| 研究課題/領域番号 |
02454139
|
|---|
| 研究機関 | 熊本大学 |
|---|
研究代表者 |
宮本 英七 熊本大学, 医学部, 教授 (50109659)
|
|---|
| 研究分担者 |
山川 孝 熊本大学, 医学部, 助手 (10230327)
福永 浩司 熊本大学, 医学部, 講師 (90136721)
|
|---|
| キーワード | 培養細胞 / CaMキナ-ゼII / グルタミン酸受容体 / ブラジキニン受容体 / 自己燐酸化反応 / 細胞内Ca^<2+>ホメオスタシス / 酵素活性化反応 / 基質蛋白質燐酸化反応 |
|---|
| 研究概要 |
神経伝達物質、ホルモン、活性ペプチド、オ-タコイド、細胞増殖因子などの生体内活性因子の重要な作用として細胞内カルシウムイオン(Ca^<2+>)の上昇を介して、種々の生理的、病態生理的反応に関与していると考えられている。
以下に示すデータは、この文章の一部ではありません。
(** * pg_check, src/index.c: the b-tree index page checks

    A shallow embedding of [check_index_page], [check_index_tuples],
    [check_index_tuple] and [check_index_tuple_attributes], and the
    properties of the specification that concern them.

    The C functions read a page through two pointers ([PageHeader header]
    and [char *buffer]), count errors in a [uint32] and emit one [ereport]
    per finding.  The embedding keeps all three: memory is a total map from
    byte offsets (relative to the pointer) to bytes, every read is recorded
    with its offset and width, and every [ereport] is recorded with its
    level and message.  A read outside the page is therefore visible in the
    recorded trace instead of being undefined. *)

From Stdlib Require Import ZArith List Lia Bool String Ascii.
Import ListNotations.
Local Open Scope Z_scope.

(** ** C integer conversions *)

Module C.

Definition uint16 (x : Z) : Z := x mod 2 ^ 16.
Definition uint32 (x : Z) : Z := x mod 2 ^ 32.
Definition uint64 (x : Z) : Z := x mod 2 ^ 64.
Definition size_t (x : Z) : Z := uint64 x.
Definition uintptr_t (x : Z) : Z := uint64 x.
(* conversion to [int] as gcc does it: reduction modulo 2^32 into
   [-2^31, 2^31) *)
Definition int (x : Z) : Z := (x + 2 ^ 31) mod 2 ^ 32 - 2 ^ 31.

End C.

(** ** Memory, events and the trace monad *)

(* bytes behind a pointer, addressed by the offset from the pointer; the
   page occupies the offsets [0, BLCKSZ), the rest is whatever surrounds
   the page in the address space *)
Definition mem := Z -> Z.

Inductive region := Header | Buffer.

Inductive elevel := DEBUG3 | DEBUG2 | DEBUG1 | WARNING.

(* one constructor per [errmsg] format of index.c, with the arguments the
   format prints: a uint32 field of the page or error count handed to %d
   is recorded as the int that is printed, the block number as the caller
   passed it; [MsgCommon] stands for the reports of common.c *)
Inductive message :=
| MsgCommon (text : string)
| MsgMetaPage (block magic version : Z)
| MsgInvalidMagic (block magic expected : Z)
| MsgInvalidVersion (block version expected : Z)
| MsgNotEnoughSpecial (block size space : Z)
| MsgLeafLevelNotZero (block level : Z)
| MsgNonLeafLevelZero (block : Z)
| MsgMaxTuples (block ntuples : Z)
| MsgProbablyCorrupted (block nerrs : Z)
| MsgTuple (block item off len tid_block tid_offset : Z)
| MsgCheckingIntersection (block item : Z)
| MsgSkippedNotNormal (block item : Z)
| MsgIntersects (block item other a b c d : Z)
| MsgCheckingAttributes (block offnum : Z)
| MsgNumberOfAttributes (block offnum natts : Z)
| MsgFirstDataKey (block offnum : Z)
| MsgAttributeIsNull (block offnum : Z) (attname : string)
| MsgNegativeLength (block offnum : Z) (attname : string) (len : Z)
| MsgInvalidRawLength (block offnum : Z) (attname : string) (rawsize : Z)
| MsgOverflowsTupleEnd (block offnum : Z) (attname : string)
                       (off len lp_off lp_len : Z)
| MsgAttributeLength (block offnum : Z) (attname : string) (len : Z)
| MsgLastAttribute (block offnum off tuple_end : Z)
| MsgLastAttributeBeyondEnd (block offnum off tuple_end : Z).

Inductive event :=
| Load (r : region) (addr size : Z)
| Ereport (lvl : elevel) (msg : message).

Definition M (A : Type) : Type := (A * list event)%type.

Definition ret {A} (a : A) : M A := (a, []).

Definition bind {A B} (m : M A) (f : A -> M B) : M B :=
  let '(a, t1) := m in
  let '(b, t2) := f a in
  (b, t1 ++ t2).

Notation "x <- c ;; k" := (bind c (fun x => k))
  (at level 61, c at next level, right associativity).
Notation "' pat <- c ;; k" := (bind c (fun x => match x with pat => k end))
  (at level 61, pat pattern, c at next level, right associativity).
Notation "c ;;; k" := (bind c (fun _ => k))
  (at level 61, right associativity).

Definition value {A} (m : M A) : A := fst m.
Definition trace {A} (m : M A) : list event := snd m.

Definition ereport (lvl : elevel) (msg : message) : M unit :=
  (tt, [Ereport lvl msg]).

Definition is_load (e : event) : bool :=
  match e with Load _ _ _ => true | Ereport _ _ => false end.
Definition only_loads (t : list event) : bool := forallb is_load t.

(* little-endian reads *)
Definition u8_at (m : mem) (a : Z) : Z := Z.land (m a) 255.
Definition u16_at (m : mem) (a : Z) : Z :=
  Z.lor (u8_at m a) (Z.shiftl (u8_at m (a + 1)) 8).
Definition u32_at (m : mem) (a : Z) : Z :=
  Z.lor (u16_at m a) (Z.shiftl (u16_at m (a + 2)) 16).

Definition load8 (r : region) (m : mem) (a : Z) : M Z :=
  (u8_at m a, [Load r a 1]).
Definition load16 (r : region) (m : mem) (a : Z) : M Z :=
  (u16_at m a, [Load r a 2]).
Definition load32 (r : region) (m : mem) (a : Z) : M Z :=
  (u32_at m a, [Load r a 4]).

(* [strnlen(s, maxlen)]: the index of the first zero byte at or after [s],
   or [maxlen] when the first [maxlen] bytes hold none *)
Fixpoint strnlen_scan (m : mem) (s : Z) (fuel : nat) (k : Z) : Z :=
  match fuel with
  | O => k
  | S fuel' =>
      if u8_at m (s + k) =? 0 then k else strnlen_scan m s fuel' (k + 1)
  end.

Definition strnlen (r : region) (m : mem) (s maxlen : Z) : M Z :=
  let n := strnlen_scan m s (Z.to_nat maxlen) 0 in
  (n, [Load r s (Z.min maxlen (n + 1))]).

(** ** What PostgreSQL's headers supply

    index.c includes postgres.h, access/itup.h and access/nbtree.h; the
    layouts and macros below are theirs (PostgreSQL 9.x, little-endian,
    8-byte maximum alignment). *)

Module PG.

(* c.h *)
Definition TYPEALIGN (alignval len : Z) : Z :=
  Z.land (C.uintptr_t (C.uintptr_t len + (alignval - 1)))
         (C.uintptr_t (Z.lnot (C.uintptr_t (alignval - 1)))).
Definition SHORTALIGN := TYPEALIGN 2.
Definition INTALIGN := TYPEALIGN 4.
Definition DOUBLEALIGN := TYPEALIGN 8.
Definition MAXALIGN := TYPEALIGN 8.

(* storage/bufpage.h: PageHeaderData *)
Definition SizeOfPageHeaderData : Z := 24.
Definition pd_lower (r : region) (page : mem) : M Z := load16 r page 12.
Definition pd_upper (r : region) (page : mem) : M Z := load16 r page 14.
Definition pd_special (r : region) (page : mem) : M Z := load16 r page 16.

(* storage/itemid.h: ItemIdData is the bit field
   { unsigned lp_off:15, lp_flags:2, lp_len:15; } *)
Record ItemIdData := { lp_off : Z; lp_flags : Z; lp_len : Z }.
Definition sizeof_ItemIdData : Z := 4.
Definition LP_UNUSED : Z := 0.
Definition LP_NORMAL : Z := 1.
Definition LP_REDIRECT : Z := 2.
Definition LP_DEAD : Z := 3.

Definition ItemId_of_word (w : Z) : ItemIdData :=
  {| lp_off := Z.land w 0x7FFF;
     lp_flags := Z.land (Z.shiftr w 15) 3;
     lp_len := Z.land (Z.shiftr w 17) 0x7FFF |}.

Definition pd_linp (r : region) (page : mem) (i : Z) : M ItemIdData :=
  w <- load32 r page (SizeOfPageHeaderData + sizeof_ItemIdData * i) ;;
  ret (ItemId_of_word w).

Definition PageGetMaxOffsetNumber (r : region) (page : mem) : M Z :=
  lower <- pd_lower r page ;;
  ret (if lower <=? SizeOfPageHeaderData then 0
       else (lower - SizeOfPageHeaderData) / sizeof_ItemIdData).

(* storage/block.h, storage/itemptr.h: ItemPointerData { BlockIdData
   ip_blkid; OffsetNumber ip_posid; } with BlockIdData { uint16 bi_hi;
   uint16 bi_lo; } *)
Definition BlockIdGetBlockNumber (r : region) (m : mem) (blockId : Z) : M Z :=
  bi_hi <- load16 r m blockId ;;
  bi_lo <- load16 r m (blockId + 2) ;;
  ret (C.uint32 (Z.lor (C.int (Z.shiftl bi_hi 16)) (C.uint16 bi_lo))).
Definition ItemPointerGetBlockNumber (r : region) (m : mem) (pointer : Z)
    : M Z :=
  BlockIdGetBlockNumber r m pointer.
Definition ItemPointerGetOffsetNumber (r : region) (m : mem) (pointer : Z)
    : M Z :=
  load16 r m (pointer + 4).

(* access/itup.h: IndexTupleData { ItemPointerData t_tid; unsigned short
   t_info; } *)
Definition sizeof_IndexTupleData : Z := 8.
Definition sizeof_IndexAttributeBitMapData : Z := 4.
Definition INDEX_SIZE_MASK : Z := 0x1FFF.
Definition INDEX_VAR_MASK : Z := 0x4000.
Definition INDEX_NULL_MASK : Z := 0x8000.

Definition t_info (r : region) (m : mem) (itup : Z) : M Z :=
  load16 r m (itup + 6).
Definition IndexTupleSize (r : region) (m : mem) (itup : Z) : M Z :=
  info <- t_info r m itup ;;
  ret (C.size_t (Z.land info INDEX_SIZE_MASK)).
Definition IndexTupleHasNulls (r : region) (m : mem) (itup : Z) : M bool :=
  info <- t_info r m itup ;;
  ret (negb (Z.land info INDEX_NULL_MASK =? 0)).
Definition IndexInfoFindDataOffset (info : Z) : Z :=
  if Z.land info INDEX_NULL_MASK =? 0
  then C.size_t (MAXALIGN sizeof_IndexTupleData)
  else C.size_t (MAXALIGN (sizeof_IndexTupleData
                           + sizeof_IndexAttributeBitMapData)).

(* access/tupmacs.h *)
Definition att_isnull (r : region) (m : mem) (att bits : Z) : M bool :=
  b <- load8 r m (bits + Z.shiftr att 3) ;;
  ret (Z.land b (Z.shiftl 1 (Z.land att 7)) =? 0).

Definition att_align_nominal (cur_offset : Z) (attalign : ascii) : Z :=
  if Ascii.eqb attalign "i" then INTALIGN cur_offset
  else if Ascii.eqb attalign "c" then C.uintptr_t cur_offset
  else if Ascii.eqb attalign "d" then DOUBLEALIGN cur_offset
  else SHORTALIGN cur_offset.

Definition VARATT_NOT_PAD_BYTE (r : region) (m : mem) (p : Z) : M bool :=
  b <- load8 r m p ;;
  ret (negb (b =? 0)).

Definition att_align_pointer (r : region) (m : mem)
    (cur_offset : Z) (attalign : ascii) (attlen : Z) (attptr : Z) : M Z :=
  if attlen =? -1 then
    not_pad <- VARATT_NOT_PAD_BYTE r m attptr ;;
    ret (if not_pad then C.uintptr_t cur_offset
         else att_align_nominal cur_offset attalign)
  else ret (att_align_nominal cur_offset attalign).

(* access/nbtree.h: BTPageOpaqueData { BlockNumber btpo_prev, btpo_next;
   union { uint32 level; TransactionId xact; } btpo; uint16 btpo_flags;
   BTCycleId btpo_cycleid; } *)
Definition sizeof_BTPageOpaqueData : Z := 16.
Definition BTP_LEAF : Z := 1.
Definition BTP_DELETED : Z := 4.
Definition P_NONE : Z := 0.
Definition P_HIKEY : Z := 1.
Definition P_FIRSTKEY : Z := 2.
Definition BTREE_METAPAGE : Z := 0.

Definition btpo_next (r : region) (m : mem) (opaque : Z) : M Z :=
  load32 r m (opaque + 4).
Definition btpo_level (r : region) (m : mem) (opaque : Z) : M Z :=
  load32 r m (opaque + 8).
Definition btpo_flags (r : region) (m : mem) (opaque : Z) : M Z :=
  load16 r m (opaque + 12).

Definition P_ISLEAF (r : region) (m : mem) (opaque : Z) : M bool :=
  flags <- btpo_flags r m opaque ;;
  ret (negb (Z.land flags BTP_LEAF =? 0)).
Definition P_ISDELETED (r : region) (m : mem) (opaque : Z) : M bool :=
  flags <- btpo_flags r m opaque ;;
  ret (negb (Z.land flags BTP_DELETED =? 0)).
Definition P_RIGHTMOST (r : region) (m : mem) (opaque : Z) : M bool :=
  next <- btpo_next r m opaque ;;
  ret (next =? P_NONE).
Definition P_FIRSTDATAKEY (r : region) (m : mem) (opaque : Z) : M Z :=
  rightmost <- P_RIGHTMOST r m opaque ;;
  ret (if rightmost then P_HIKEY else P_FIRSTKEY).

(* BTMetaPageData { uint32 btm_magic; uint32 btm_version; ... } at
   PageGetContents(page) *)
Definition BTPageGetMeta : Z := MAXALIGN SizeOfPageHeaderData.
Definition btm_magic (r : region) (m : mem) (mpdata : Z) : M Z :=
  load32 r m mpdata.
Definition btm_version (r : region) (m : mem) (mpdata : Z) : M Z :=
  load32 r m (mpdata + 4).

(* catalog/pg_attribute.h: the fields of FormData_pg_attribute that
   index.c reads *)
Record FormData_pg_attribute := {
  attname : string;
  attlen : Z;
  attbyval : bool;
  attalign : ascii
}.

End PG.

(* The parts of the headers that differ from one build of PostgreSQL to
   the next: the block size, the b-tree format constants, what
   [sizeof(BTPageOpaque)] evaluates to, and the varlena header macros of
   postgres.h (they depend on the byte order and on the release). *)
Class Build := {
  BLCKSZ : Z;
  sizeof_BTPageOpaque : Z;
  BTREE_MAGIC : Z;
  BTREE_VERSION : Z;
  VARSIZE_ANY : mem -> Z -> M Z;
  VARATT_IS_COMPRESSED : mem -> Z -> M bool;
  VARRAWSIZE_4B_C : mem -> Z -> M Z;
  (* the macros read memory and report nothing *)
  VARSIZE_ANY_reads : forall m p, only_loads (trace (VARSIZE_ANY m p)) = true;
  VARATT_IS_COMPRESSED_reads :
    forall m p, only_loads (trace (VARATT_IS_COMPRESSED m p)) = true;
  VARRAWSIZE_4B_C_reads :
    forall m p, only_loads (trace (VARRAWSIZE_4B_C m p)) = true
}.

(* postgres.h as of PostgreSQL 9.0 to 9.2 on a little-endian machine *)
Module Varlena.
上昇したCa^<2+>の作用機構についてはまだ議論が重ねられているが、Ca^<2+>結合蛋白質を介し作用していると示唆されている。Ca^<2+>/カルモデュリン依存性プロテインキナ-ゼII(CaMキナ-ゼII)はCa^<2+>結合蛋白質であるカルモデュリン(CaM)により活性化され、多様な基質特異性を示し、生体内で種々の反応に関与している。本研究では、細胞系を用い、細胞刺激に反応してCaMキナ-ゼIIが活性化されるかどうかを検索した。ラット脳海馬を生後7〜8日で採取し、トリプシン処理後培養した。初代培養神経細胞にグルタミン酸を作用させると、CaMキナ-ゼIIの活性化が観察された。この反応は、細胞外Mg^<2+>の除去、グリシンの投与により増強されること、NMDA受容体拮抗薬によって阻害されたことから、NMDA受容体刺激によって酵素の活性化がおこっていると結論された。他に、カイニン酸/AMPA受容体刺激によっても酵素を活性化し、向代謝性キスカル酸受容体刺激によってはおこらなかった。CaMキナ-ゼII活性化にともなって、基質であるMAP2、シナプシンIの燐酸化反応の増加が認められた。また、NG108ー15細胞では、プラジキニン投与に反応して、CaMキナ-ゼIIの活性化が認められた。本細胞系では、ブラジキニンが、刺激後30秒以内に細胞内貯蔵部位からのCa^<2+>放出をおこし、ついで数分にわたる持続した細胞外からのCa^<2+>流入のおこすことが知られている。酵素の活性化は細胞内Ca^<2+>濃度上昇パタ-ンに一致していた。両細胞系でCaMキナ-ゼIIの自己燐酸化反応が認められた。以上のことから、細胞系で、種々の細胞刺激因子に反応してCaMキナ-ゼIIが活性化され、細胞機能に関与することが示された。
|